Why do you want to exactly? If you want to be mad at yourself be mad at allowing yourself to still be bullied.

You know with the right "decent" women she will just tell you she is unhappy so you can work on it she won't use it to go have an affair. And as far as being unhappy, I bet you are unhappy now right? Why shouldn't you go **** someone? You should ask her this, by her logic you should right? 

Seriously dude your wife sucks, you are settling and life is short. I bet she probably always sucked to some extent, people like your wife usually do. You probably just don't know any better. It's not you it's her. 

YOUR WIFE IS NOT A PATH FOR HAPPINESS ANY MORE.

Go get a lawyer and file.


----------



## phillybeffandswiss

Gandalf the Sad said:


> Hello,
> 
> "I slept with someone." These words were softly spoken to me by my wife of almost 19 years. She explained that the gentleman she has been seeing is a friend from an online game they have played for almost 9 years. They decided on a face-to-face meeting about 3 YEARS AGO. She claims the physical part of the relationship has only gone on for "about a year." Here is the real kicker........She never told him she was married!!!!! She states she "came clean" because the guilt was "killing her." Now, i am trying to figure out what to do. I have told her we will try to "repair" the marriage. However, she does still talk to him about every other day, either by text or phone call. When i started going thru a year of her call history and uncovering the immense number of calls per day that she made to him, she switched to an app that you can make calls that are not recorded by our wireless carrier. When her cell phone wasn't attached to her hip, i went thru the text history. I discovered words like "i love you", "i miss you", that were typed several weeks AFTER her confession. When I asked her to read me the texts, she stated that she erased them daily. You should of seen the look when i quoted one of the texts back to her. She knew she got caught lying again. So, this is my life now. I am so incredibly mad at myself for being so F&CKING blind. How did i not see this? In my defense, EVERYBODY thinks my wife is an angel. She takes care of her older brother and sister who are not well, she bakes cupcakes for people she works with, she has ALWAYS been a trusting and loving person. It has been almost a month since those words shattered my world. How can i make this marriage work if i dont trust her?

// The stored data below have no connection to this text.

(** * telegram_agent.py: tool-hint patching and the delivery pipeline

    A shallow embedding of [main] of [src/telegram_agent.py].

    The program reads four environment variables, patches the type hints of
    the tools of a FastMCP registry in place, calls the completion provider
    with the patched callables, and posts the answer (or an error notice) to
    the messaging provider.

    Python values are modelled as follows.
    - [str] is [string]; one character of a [string] stands for one Python
      character, so [len] is [String.length] and [s[:n]] is
      [String.substring 0 n s].
    - An [Optional[str]] (the result of [os.getenv], [response.text]) is an
      [option string].
    - A raised [Exception] is the text [str(e)] of it.  Objects raised
      outside [Exception] (interpreter exit, keyboard interrupt), texts that
      cannot be formatted and the difference between the two handlers of
      [main] are the subject of the part on exception classes ([main_exc]),
      which agrees with [main] where only such exceptions are raised.
    - Callables are objects of a store ([Heap]) addressed by reference, since
      the program mutates them through aliases.
    - Library calls whose code is not part of the repository
      ([inspect.signature], [genai.Client], [generate_content],
      [requests.post], [raise_for_status], the registry's [list_tools]) are
      given by their observable outcome: a value, or the exception raised. *)

From stdpp Require Import base option list strings gmap functions pretty.
From Stdlib Require Import String Ascii Lia.
(** * int4 weight packing and the tiled dequantising GEMM kernel

    A shallow embedding of [aten/src/ATen/native/cpu/int4mm_kernel.cpp]:
    the weight packer [weight_to_int4pack_kernel], the tile kernel
    [tinygemm_kernel] and the tile scheduler [int4pack_mm_kernel].

    Conventions.
    - A C [int] is a [Z]; the development stays inside the range where
      signed arithmetic does not overflow (overflow is undefined in C).
      C's [/] and [%] are [Z.quot] and [Z.rem].
    - A [uint8_t] is a [Z] in [0, 256); the casts and the store into a
      [uint8_t] are written out as [mod 256].
    - A raw pointer is a buffer together with an offset ([ptr]); the
      output buffer is threaded as state.  C leaves out-of-range accesses
      undefined: here a load out of range yields a default and a store out
      of range does nothing, and the theorems carry the buffer lengths
      under which every access is in range. *)

From Stdlib Require Import ZArith Lia.
From Stdlib Require Import Floats.SpecFloat.
From stdpp Require Import base list list_numbers strings pretty.

Local Open Scope Z_scope.

(** ** Buffers and pointers *)

Section Buffers.
Context {X : Type} `{!Inhabited X}.

Definition load (p : list X) (i : Z) : X :=
  if bool_decide (0 ≤ i) then p !!! Z.to_nat i else inhabitant.

Definition store (p : list X) (i : Z) (x : X) : list X :=
  if bool_decide (0 ≤ i) then <[Z.to_nat i := x]> p else p.

Record ptr := Ptr { ptr_mem : list X; ptr_off : Z }.

(** [p + n] *)
Definition ptr_add (p : ptr) (n : Z) : ptr :=
  Ptr (ptr_mem p) (ptr_off p + n).

(** [p[i]] *)
Definition ptr_get (p : ptr) (i : Z) : X :=
  load (ptr_mem p) (ptr_off p + i).
End Buffers.

Global Arguments ptr : clear implicits.

(** [c10::irange(n)]: 0, 1, ..., n-1 (empty when [n <= 0]). *)
Definition irange (n : Z) : list Z := seqZ 0 n.

(** [c10::irange(b, e)]: b, b+1, ..., e-1. *)
Definition irange2 (b e : Z) : list Z := seqZ b (e - b).

(** The values of [n] in [for (int n = 0; n < stop; n += 2)]. *)
Definition irange_by2 (stop : Z) : list Z :=
  Z.mul 2 <$> seqZ 0 ((stop + 1) `quot` 2).

(** ** Floating point interface

    The kernel computes in [float] and stores [BFloat16].  The arithmetic
    is kept abstract (one instance, IEEE binary32 with bfloat16 storage, is
    given below), so a statement proved here holds however the operations
    round. *)

Class FloatOps := {
  float : Type;
  BFloat16 : Type;
  (** the [float] of an [int]; also the literals with an integral value,
      [-8.0f], ..., [7.0f] and [0] *)
  float_of_int : Z → float;
  fmul : float → float → float;
  fadd : float → float → float;
  (** [_mm512_fmadd_ps] / [_mm256_fmadd_ps] on one lane: [a * b + c] *)
  fmadd : float → float → float → float;
  (** [static_cast<float>(BFloat16)] *)
  bf16_to_float : BFloat16 → float;
  (** the narrowing conversion [BFloat16(float)] *)
  float_to_bf16 : float → BFloat16;
}.

Section Kernel.
Context `{FloatOps}.

#[global] Instance float_inhabited : Inhabited float := populate (float_of_int 0).
#[global] Instance BFloat16_inhabited : Inhabited BFloat16 :=
  populate (float_to_bf16 (float_of_int 0)).
(** [.limit(+limit)]: no limit when the parameter is absent (the default
    [{}] converts to [NaN]) or zero. *)
Definition limit (n : option nat) (l : list doc) : list doc :=
  match n with
  | None | Some 0 => l
  | Some n => firstn n l
  end.

(** [Review.find(query).limit(l).skip(o).sort({ createdAt: 'desc' })]:
    the store sorts, then skips, then limits. *)
Definition find (c : collection) (q : query) (l : option nat) (o : nat) : list doc :=
  limit l (skipn o (sort_desc (filter (matches q) c))).

(** [Review.count(query)] *)
Definition count (c : collection) (q : query) : nat :=
  List.length (filter (matches q) c).

(** [review.remove()] *)
Definition remove (c : collection) (d : doc) : collection :=
  filter (fun x => negb (Nat.eqb (_id x) (_id d))) c.

Definition findById (c : collection) (id : nat) : option doc :=
  List.find (fun d => Nat.eqb (_id d) id) c.

Definition set_content (s : string) (d : doc) : doc :=
  mk (_id d) s (tags d) (review_author d) (book d) (favorite_count d)
     (createdAt d) (author d).

Definition set_tags (t : list string) (d : doc) : doc :=
  mk (_id d) (content d) t (review_author d) (book d) (favorite_count d)
     (createdAt d) (author d).

(** The order of [createdAt: 'desc']: [a] may come before [b]. *)
Definition newer_first (a b : doc) : Prop :=
  (createdAt b <= createdAt a)%Z.

(** A fresh ObjectId for a new review. *)
Definition fresh_id (c : collection) : nat := S (list_max (map _id c)).

End Review.

(** ** The review service ([src/api/services/review.js]) *)

Module ReviewService.

Inductive body : Type :=
| ErrorMessage (message : string)
| Empty
| ReviewJson (review : Review.doc) (viewer : option User.doc)
| ReviewsJson (reviews : list Review.doc) (viewer : option User.doc)
              (reviewsCount : nat).

(** What the service takes from the object-document mapper. *)
Class Deps : Type := {
  (* [doc.updateOne()] without arguments, on the collection *)
  updateOne : Review.doc -> Review.collection -> Review.collection
}.

(** [req.body.review] of an update. *)
Record patch : Type := mkPatch {
  p_content : option string;
  p_tags : option (list string)
}.

(** [req.review.review_author] as [preloadReview] populated it: the user
    the reference resolves to, or null ([None]) when no such user is stored. *)
Definition populated_author (users : User.collection) (review : Review.doc)
  : option User.doc :=
  User.findById users (Review.review_author review).

(** [update]: [review] is [req.review], preloaded with its author; reading
    [_id] of a null author throws. *)
Definition update {D : Deps} (users : User.collection) (reviews : Review.collection)
           (now : Z) (payload_id : nat) (review : Review.doc)
           (body_review : option patch) : Review.collection * reply body :=
  match body_review with
  | None =>
      (reviews, Send 400 (ErrorMessage "You need to send the review object with this request."))
  | Some p =>
      match populated_author users review with
      | None => (reviews, Forward TypeError)
      | Some review_author =>
          if negb (Nat.eqb (User._id review_author) payload_id)
          then (reviews, Send 403 Empty)
          else
            match User.findById users payload_id with
            | None => (reviews, Forward TypeError)
            | Some user =>
                if User.suspended user || Js.gt_now (User.suspension_timeline user) now
                then (reviews,
                      Send 400 (ErrorMessage "Suspended users cannot make reviews!"))
                else
                  let review :=
                    match p_content p with
                    | Some s => Review.set_content s review
                    | None => review
                    end in
                  let review :=
                    match p_tags p with
                    | Some t => Review.set_tags t review
                    | None => review
                    end in
                  (updateOne review reviews, Send 200 (ReviewJson review (Some user)))
            end
      end
  end.

(** [delete]: the author comparison is evaluated first, so a null author
    throws before the admin test. *)
Definition delete (users : User.collection) (reviews : Review.collection)
           (user_id : nat) (review : Review.doc) : Review.collection * reply body :=
  match User.findById users user_id with
  | None =>
      (reviews, Send 400 (ErrorMessage "The user you requested does not exist!"))
  | Some user =>
      match populated_author users review with
      | None => (reviews, Forward TypeError)
      | Some review_author =>
          if negb (Nat.eqb (User._id review_author) user_id)
             && negb (String.eqb (User.user_type user) "admin")
          then (reviews,
                Send 403 (ErrorMessage
                  "You must either be review creator or an admin to delete this review"))
          else (Review.remove reviews review, Send 204 Empty)
      end
  end.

The only defense you have is you wanted to save the marriage. Worrying about what others say about your wife is an excuse to stay in a poor maririage. Worrying about the good things she does for others is an excuse. 

Did she tell you she was unhappy or is that you making another excuse?

Problems in the marriage are 50/50, not the cheating.
I am not trying to be mean, but her cheating is not your fault.


----------



## Marc878

Gandalf the Sad said:


> Hello,
> 
> "I slept with someone." These words were softly spoken to me by my wife of almost 19 years. She explained that the gentleman she has been seeing is a friend from an online game they have played for almost 9 years. They decided on a face-to-face meeting about 3 YEARS AGO. She claims the physical part of the relationship has only gone on for "about a year." Here is the real kicker........She never told him she was married!!!!! She states she "came clean" because the guilt was "killing her." Now, i am trying to figure out what to do. I have told her we will try to "repair" the marriage. However, she does still talk to him about every other day, either by text or phone call.
> 
> You jumped into trying to save the marriage? Why? If they are still talking the affair is ongoing. You are on a fools errand bud
> 
> When i started going thru a year of her call history and uncovering the immense number of calls per day that she made to him, she switched to an app that you can make calls that are not recorded by our wireless carrier. When her cell phone wasn't attached to her hip, i went thru the text history. I discovered words like "i love you", "i miss you", that were typed several weeks AFTER her confession. When I asked her to read me the texts, she stated that she erased them daily. You should of seen the look when i quoted one of the texts back to her. She knew she got caught lying again. So, this is my life now. I am so incredibly mad at myself for being so F&CKING blind.
> 
> You stayed so in essence you are accepting an open marruage on her end. Why?
> 
> How did i not see this? In my defense, EVERYBODY thinks my wife is an angel. She takes care of her older brother and sister who are not well, she bakes cupcakes for people she works with, she has ALWAYS been a trusting and loving person. It has been almost a month since those words shattered my world. How can i make this marriage work if i dont trust her?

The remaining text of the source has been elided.